* [Work request]: Which lines of the data below contain "lookup"? Please show them all.

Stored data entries
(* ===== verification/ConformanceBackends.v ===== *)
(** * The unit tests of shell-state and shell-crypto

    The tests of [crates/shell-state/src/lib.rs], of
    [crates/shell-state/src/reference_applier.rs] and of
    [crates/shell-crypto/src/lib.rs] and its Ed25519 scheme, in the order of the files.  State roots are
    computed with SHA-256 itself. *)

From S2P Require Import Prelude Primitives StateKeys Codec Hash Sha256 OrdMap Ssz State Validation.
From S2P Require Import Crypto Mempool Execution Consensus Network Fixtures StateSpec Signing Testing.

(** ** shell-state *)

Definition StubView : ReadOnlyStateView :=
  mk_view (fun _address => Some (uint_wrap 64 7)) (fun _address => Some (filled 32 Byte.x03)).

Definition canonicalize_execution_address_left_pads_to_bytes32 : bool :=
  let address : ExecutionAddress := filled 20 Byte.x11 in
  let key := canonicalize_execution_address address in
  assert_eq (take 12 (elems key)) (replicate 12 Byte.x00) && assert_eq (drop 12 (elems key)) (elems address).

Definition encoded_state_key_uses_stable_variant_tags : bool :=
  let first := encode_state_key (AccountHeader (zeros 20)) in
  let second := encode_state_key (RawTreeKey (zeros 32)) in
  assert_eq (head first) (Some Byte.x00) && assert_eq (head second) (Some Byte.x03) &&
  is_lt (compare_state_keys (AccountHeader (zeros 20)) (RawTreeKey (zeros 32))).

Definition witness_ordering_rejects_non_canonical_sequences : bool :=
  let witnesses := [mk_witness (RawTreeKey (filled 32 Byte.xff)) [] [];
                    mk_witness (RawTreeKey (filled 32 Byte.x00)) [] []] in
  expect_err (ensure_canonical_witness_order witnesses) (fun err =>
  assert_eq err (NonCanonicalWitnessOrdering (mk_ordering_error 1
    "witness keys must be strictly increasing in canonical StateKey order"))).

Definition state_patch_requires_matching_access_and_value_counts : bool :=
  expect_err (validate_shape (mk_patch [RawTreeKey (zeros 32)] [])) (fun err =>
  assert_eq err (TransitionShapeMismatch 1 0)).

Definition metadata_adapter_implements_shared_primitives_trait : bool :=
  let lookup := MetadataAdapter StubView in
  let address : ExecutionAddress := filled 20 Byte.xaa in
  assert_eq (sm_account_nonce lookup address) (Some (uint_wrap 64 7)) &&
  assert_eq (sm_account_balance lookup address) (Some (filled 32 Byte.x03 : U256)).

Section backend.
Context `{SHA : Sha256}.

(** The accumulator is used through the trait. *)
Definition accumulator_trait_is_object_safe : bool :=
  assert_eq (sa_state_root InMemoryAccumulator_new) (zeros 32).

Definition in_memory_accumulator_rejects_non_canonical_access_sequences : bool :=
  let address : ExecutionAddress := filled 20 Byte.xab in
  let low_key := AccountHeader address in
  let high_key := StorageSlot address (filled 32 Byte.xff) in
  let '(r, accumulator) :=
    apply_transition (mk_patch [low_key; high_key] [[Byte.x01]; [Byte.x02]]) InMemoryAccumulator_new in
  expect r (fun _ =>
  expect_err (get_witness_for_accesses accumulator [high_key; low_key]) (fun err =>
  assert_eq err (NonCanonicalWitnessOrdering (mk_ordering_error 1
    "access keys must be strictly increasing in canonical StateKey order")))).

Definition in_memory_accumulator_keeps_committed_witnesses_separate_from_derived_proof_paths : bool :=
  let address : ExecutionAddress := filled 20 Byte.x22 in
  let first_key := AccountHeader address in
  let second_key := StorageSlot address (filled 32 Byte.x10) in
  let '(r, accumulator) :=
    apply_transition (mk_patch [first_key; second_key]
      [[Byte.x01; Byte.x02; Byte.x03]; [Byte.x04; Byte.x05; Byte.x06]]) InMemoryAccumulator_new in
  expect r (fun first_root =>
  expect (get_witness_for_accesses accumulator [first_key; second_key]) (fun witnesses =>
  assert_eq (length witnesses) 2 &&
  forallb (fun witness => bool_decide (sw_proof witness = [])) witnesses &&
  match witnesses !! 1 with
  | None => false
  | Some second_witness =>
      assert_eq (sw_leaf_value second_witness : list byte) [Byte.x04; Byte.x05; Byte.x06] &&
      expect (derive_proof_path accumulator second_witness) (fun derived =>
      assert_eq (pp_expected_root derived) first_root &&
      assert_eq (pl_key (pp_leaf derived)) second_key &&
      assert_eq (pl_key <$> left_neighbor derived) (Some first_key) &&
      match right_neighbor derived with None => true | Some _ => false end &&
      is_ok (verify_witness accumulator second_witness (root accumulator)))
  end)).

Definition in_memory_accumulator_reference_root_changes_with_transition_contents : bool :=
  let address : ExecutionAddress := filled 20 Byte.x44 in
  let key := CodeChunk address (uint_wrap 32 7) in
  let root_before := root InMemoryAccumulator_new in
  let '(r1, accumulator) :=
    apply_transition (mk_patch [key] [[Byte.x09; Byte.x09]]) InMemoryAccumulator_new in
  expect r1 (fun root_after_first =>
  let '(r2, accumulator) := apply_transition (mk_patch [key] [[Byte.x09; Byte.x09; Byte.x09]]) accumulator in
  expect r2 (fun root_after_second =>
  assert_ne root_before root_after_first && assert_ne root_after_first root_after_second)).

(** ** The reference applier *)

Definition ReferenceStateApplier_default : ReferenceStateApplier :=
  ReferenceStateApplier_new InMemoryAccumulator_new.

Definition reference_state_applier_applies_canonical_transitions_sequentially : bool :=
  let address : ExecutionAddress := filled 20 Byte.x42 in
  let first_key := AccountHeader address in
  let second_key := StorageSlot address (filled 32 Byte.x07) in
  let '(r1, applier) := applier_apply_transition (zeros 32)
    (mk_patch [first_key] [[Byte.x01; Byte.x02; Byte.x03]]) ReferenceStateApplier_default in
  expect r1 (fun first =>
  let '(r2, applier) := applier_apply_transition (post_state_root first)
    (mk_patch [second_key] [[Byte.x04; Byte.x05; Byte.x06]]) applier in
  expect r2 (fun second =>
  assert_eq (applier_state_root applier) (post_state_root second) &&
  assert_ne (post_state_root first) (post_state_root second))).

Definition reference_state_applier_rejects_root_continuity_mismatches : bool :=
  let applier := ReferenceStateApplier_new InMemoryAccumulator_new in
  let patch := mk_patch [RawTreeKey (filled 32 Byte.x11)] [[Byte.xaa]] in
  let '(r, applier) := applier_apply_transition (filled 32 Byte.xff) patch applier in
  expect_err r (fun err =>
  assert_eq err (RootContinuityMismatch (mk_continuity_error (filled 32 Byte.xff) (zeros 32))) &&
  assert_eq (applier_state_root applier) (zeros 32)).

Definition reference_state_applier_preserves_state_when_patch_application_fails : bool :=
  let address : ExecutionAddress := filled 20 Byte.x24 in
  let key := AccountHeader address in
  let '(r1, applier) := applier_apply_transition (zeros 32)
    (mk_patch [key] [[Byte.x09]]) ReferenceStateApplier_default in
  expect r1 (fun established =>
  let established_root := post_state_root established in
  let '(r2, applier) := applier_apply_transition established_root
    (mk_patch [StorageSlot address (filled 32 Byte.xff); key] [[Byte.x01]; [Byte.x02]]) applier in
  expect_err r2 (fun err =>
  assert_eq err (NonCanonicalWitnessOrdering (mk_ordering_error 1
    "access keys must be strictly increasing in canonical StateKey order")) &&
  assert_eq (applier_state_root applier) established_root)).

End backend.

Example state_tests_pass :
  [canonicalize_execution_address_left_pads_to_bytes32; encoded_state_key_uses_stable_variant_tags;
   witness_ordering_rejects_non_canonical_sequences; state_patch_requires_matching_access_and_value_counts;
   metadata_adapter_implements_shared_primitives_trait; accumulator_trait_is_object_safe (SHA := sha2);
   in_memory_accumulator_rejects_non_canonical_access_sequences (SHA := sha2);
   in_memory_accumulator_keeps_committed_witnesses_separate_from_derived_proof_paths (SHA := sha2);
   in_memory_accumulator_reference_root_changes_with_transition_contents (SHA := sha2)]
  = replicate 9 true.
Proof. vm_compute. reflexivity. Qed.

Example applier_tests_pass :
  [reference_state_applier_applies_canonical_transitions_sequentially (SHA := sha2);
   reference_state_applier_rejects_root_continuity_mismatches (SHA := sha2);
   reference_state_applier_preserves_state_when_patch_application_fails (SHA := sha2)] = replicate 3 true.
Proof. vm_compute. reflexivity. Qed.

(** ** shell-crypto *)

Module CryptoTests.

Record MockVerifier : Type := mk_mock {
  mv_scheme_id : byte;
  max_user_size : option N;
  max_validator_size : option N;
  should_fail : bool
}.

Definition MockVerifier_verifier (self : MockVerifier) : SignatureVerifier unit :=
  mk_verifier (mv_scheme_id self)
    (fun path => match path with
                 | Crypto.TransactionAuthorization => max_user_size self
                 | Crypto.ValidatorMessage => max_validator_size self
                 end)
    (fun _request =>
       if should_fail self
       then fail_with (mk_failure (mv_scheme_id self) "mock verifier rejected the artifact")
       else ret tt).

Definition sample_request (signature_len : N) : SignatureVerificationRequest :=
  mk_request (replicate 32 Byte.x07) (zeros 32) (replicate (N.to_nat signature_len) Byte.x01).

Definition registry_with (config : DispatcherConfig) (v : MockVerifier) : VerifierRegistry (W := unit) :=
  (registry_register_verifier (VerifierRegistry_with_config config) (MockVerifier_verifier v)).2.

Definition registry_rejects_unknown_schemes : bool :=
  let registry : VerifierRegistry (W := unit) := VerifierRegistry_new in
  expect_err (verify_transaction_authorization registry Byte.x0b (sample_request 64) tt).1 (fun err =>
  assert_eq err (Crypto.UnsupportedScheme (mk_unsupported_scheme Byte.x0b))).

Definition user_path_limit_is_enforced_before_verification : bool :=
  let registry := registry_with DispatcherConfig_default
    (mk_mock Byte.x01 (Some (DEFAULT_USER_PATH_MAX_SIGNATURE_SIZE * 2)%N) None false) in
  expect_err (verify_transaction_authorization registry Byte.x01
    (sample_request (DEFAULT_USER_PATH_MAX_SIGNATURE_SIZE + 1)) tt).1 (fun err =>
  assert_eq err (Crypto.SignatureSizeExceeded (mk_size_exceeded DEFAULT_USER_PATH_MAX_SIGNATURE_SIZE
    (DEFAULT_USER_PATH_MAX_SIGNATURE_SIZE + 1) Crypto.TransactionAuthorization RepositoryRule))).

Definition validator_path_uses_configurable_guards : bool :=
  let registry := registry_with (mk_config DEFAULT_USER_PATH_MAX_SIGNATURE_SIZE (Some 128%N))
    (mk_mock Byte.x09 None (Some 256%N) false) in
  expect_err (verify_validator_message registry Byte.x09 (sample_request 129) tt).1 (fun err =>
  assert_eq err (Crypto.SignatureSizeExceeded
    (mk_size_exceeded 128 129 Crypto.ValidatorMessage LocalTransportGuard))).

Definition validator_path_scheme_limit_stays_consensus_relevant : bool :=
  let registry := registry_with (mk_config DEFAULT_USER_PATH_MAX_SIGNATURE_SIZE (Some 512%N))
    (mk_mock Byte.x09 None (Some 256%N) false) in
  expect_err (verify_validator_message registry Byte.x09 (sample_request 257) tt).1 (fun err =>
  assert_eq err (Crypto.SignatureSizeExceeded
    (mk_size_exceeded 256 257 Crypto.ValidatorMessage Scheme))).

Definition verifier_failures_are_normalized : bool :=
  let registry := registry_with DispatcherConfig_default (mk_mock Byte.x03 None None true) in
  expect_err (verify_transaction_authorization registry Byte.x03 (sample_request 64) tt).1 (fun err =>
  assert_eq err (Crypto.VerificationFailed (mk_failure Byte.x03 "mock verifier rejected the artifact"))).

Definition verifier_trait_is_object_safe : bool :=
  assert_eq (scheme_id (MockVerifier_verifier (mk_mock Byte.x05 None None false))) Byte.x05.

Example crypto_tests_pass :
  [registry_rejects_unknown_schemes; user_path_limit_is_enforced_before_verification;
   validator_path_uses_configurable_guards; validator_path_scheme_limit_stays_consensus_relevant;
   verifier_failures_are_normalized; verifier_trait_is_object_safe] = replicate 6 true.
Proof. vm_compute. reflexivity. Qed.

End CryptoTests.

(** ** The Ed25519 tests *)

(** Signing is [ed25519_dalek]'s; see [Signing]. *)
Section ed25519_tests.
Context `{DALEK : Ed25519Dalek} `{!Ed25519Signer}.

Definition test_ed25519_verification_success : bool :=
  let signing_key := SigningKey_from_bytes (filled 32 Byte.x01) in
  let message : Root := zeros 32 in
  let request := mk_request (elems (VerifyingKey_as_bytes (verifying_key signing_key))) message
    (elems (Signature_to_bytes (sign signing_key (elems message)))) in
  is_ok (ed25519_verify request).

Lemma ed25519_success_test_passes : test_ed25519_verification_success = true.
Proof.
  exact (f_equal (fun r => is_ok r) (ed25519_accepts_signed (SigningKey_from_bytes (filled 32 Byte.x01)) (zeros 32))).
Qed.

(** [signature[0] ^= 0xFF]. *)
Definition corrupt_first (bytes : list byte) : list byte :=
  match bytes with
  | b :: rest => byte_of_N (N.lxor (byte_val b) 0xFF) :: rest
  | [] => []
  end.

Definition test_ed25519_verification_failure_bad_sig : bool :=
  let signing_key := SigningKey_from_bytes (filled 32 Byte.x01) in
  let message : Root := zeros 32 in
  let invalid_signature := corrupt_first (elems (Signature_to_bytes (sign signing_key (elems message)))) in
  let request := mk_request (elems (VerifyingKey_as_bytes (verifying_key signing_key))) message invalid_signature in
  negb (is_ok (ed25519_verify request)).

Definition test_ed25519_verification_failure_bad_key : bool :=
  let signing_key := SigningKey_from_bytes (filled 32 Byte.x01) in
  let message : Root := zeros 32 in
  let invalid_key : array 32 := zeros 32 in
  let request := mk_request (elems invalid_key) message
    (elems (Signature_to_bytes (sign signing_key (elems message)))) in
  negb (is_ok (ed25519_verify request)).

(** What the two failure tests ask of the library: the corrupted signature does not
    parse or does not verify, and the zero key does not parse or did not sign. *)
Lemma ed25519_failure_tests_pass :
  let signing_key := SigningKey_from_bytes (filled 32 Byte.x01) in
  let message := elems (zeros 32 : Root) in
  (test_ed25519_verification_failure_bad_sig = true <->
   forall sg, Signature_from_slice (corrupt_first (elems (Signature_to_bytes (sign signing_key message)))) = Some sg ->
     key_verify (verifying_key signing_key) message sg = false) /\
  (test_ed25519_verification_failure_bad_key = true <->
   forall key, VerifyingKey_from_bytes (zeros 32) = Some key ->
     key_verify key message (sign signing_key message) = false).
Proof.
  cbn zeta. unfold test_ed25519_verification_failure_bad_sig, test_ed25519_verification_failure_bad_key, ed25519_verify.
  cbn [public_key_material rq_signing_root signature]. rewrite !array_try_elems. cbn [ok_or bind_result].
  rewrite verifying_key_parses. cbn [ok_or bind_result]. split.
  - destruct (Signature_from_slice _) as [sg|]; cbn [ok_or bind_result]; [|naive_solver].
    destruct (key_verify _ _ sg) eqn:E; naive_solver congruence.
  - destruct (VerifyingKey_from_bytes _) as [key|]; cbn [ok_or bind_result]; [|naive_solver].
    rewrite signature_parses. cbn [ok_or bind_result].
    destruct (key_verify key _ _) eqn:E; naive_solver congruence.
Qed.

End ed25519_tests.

* [Answer to this problem]:
  let lookup := MetadataAdapter StubView in
  assert_eq (sm_account_nonce lookup address) (Some (uint_wrap 64 7)) &&
  assert_eq (sm_account_balance lookup address) (Some (filled 32 Byte.x03 : U256)).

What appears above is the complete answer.